— Садитесь, братья, — одними губами сказал Великий Магистр Ордена Арно де Торож, приветствуя Уильяма кивком головы. — Вы как раз к трапезе.
Уильям ответил таким же кивком, но держал голову склоненной дольше, чем Магистр, отдавая дань уважения его званию и возрасту. Арно де Торожу было уже за семьдесят, он провел долгие годы, сражаясь с магометанами в землях Арагона и Португалии*, и многие полагали его достойной заменой Одо де Сент-Аману, скончавшемуся в темнице Дамаска через несколько месяцев после своего пленения у Мердж-Айюна.
Через несколько месяцев после смерти Льенара.

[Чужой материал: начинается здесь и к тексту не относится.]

(** The body of a save is never empty. *)
Lemma payload_bytes_pos f : (86 <= payload_bytes f)%N.
Proof.
  unfold payload_bytes, bool_bytes.
  change (N.of_nat (String.length "brandName")) with 9%N.
  change (N.of_nat (String.length "accent")) with 6%N.
  change (N.of_nat (String.length "notifyDelay")) with 11%N.
  change (N.of_nat (String.length "notifyOutForDelivery")) with 20%N.
  change (N.of_nat (String.length "notifyDelivered")) with 15%N.
  destruct (in_notifyDelay f), (in_notifyOutForDelivery f), (in_notifyDelivered f);
    lia.
Qed.

(** What [express.json()] makes of the body of a save. *)
Lemma express_json_payload f :
  express_json (JsonBody (payload_bytes f) (Some (save_payload f))) =
  if (body_limit <? payload_bytes f)%N then Refused 413
  else Accepted (Some (save_payload f)).
Proof.
  unfold express_json. destruct (body_limit <? payload_bytes f)%N; [done|].
  pose proof (payload_bytes_pos f).
  by destruct (N.eqb_spec (payload_bytes f) 0) as [?|_]; [lia|].
Qed.

(** A whole run of [loadSettings] that the server serves. *)
Lemma loadSettings_served s st :
  s <> "" ->
  header_value_ok (contentSecurityPolicy (Some (QString s))) = true ->
  loadSettings s st =
  (<[s := get_or_default st s]> st,
   SetText "msg" "Loading..." :: loaded (Some (ok_settings (get_or_default st s)))).
Proof.
  intros Hs Hh. unfold loadSettings, fetch_json.
  destruct (String.eqb_spec s "") as [->|_]; [done|].
  by rewrite (server_get (get_exchange s) s None).
Qed.

(** A run of [loadSettings] whose request ends in [res.setHeader]. *)
Lemma loadSettings_refused s st :
  s <> "" ->
  header_value_ok (contentSecurityPolicy (Some (QString s))) = false ->
  loadSettings s st = (st, [ SetText "msg" "Loading..." ]).
Proof.
  intros Hs Hh. unfold loadSettings, fetch_json, server.
  destruct (String.eqb_spec s "") as [->|_]; [done|].
  cbn [get_exchange received_body shop_query express_json]. by rewrite Hh.
Qed.

(** A whole run of [saveSettings] that the server serves. *)
Lemma saveSettings_served s f st :
  s <> "" ->
  header_value_ok (contentSecurityPolicy (Some (QString s))) = true ->
  (payload_bytes f <= body_limit)%N ->
  let next := merge (get_or_default st s) (save_payload f) in
  saveSettings s f st =
  (<[s := next]> st, SetText "msg" "Saving..." :: saved (Some (ok_settings next))).
Proof.
  intros Hs Hh Hsize next. unfold saveSettings, fetch_json.
  destruct (String.eqb_spec s "") as [->|_]; [done|].
  rewrite (server_post _ s (Some (save_payload f))); try done.
  unfold post_exchange. cbn [received_body]. rewrite express_json_payload.
  by destruct (N.ltb_spec body_limit (payload_bytes f)); [lia|].
Qed.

Впервые услышавшему эту весть Уильяму тогда показалось, что он вновь стоит на краю разверзшейся черной могилы. Он вступил в Орден под мудрым руководством Ричарда Гастингса, но по-настоящему почувствовал себя орденским братом, только когда столкнулся с язвительностью и упрямой, ни перед чем не останавливающейся заботой Льенара. Добрался до Святой Земли незадолго до того, как капитул избрал Великим Магистром Филиппа де Милли, но это де Сент-Аман назначил Уильяма командором Газы, позволил командовать при Монжизаре и отправил посланником от Ордена к самому Папе. И задолго до этого, десять лет назад, Льенар и де Сент-Аман простили ему почти недопустимую для монаха выходку, совершенную по молодости и излишней горячности.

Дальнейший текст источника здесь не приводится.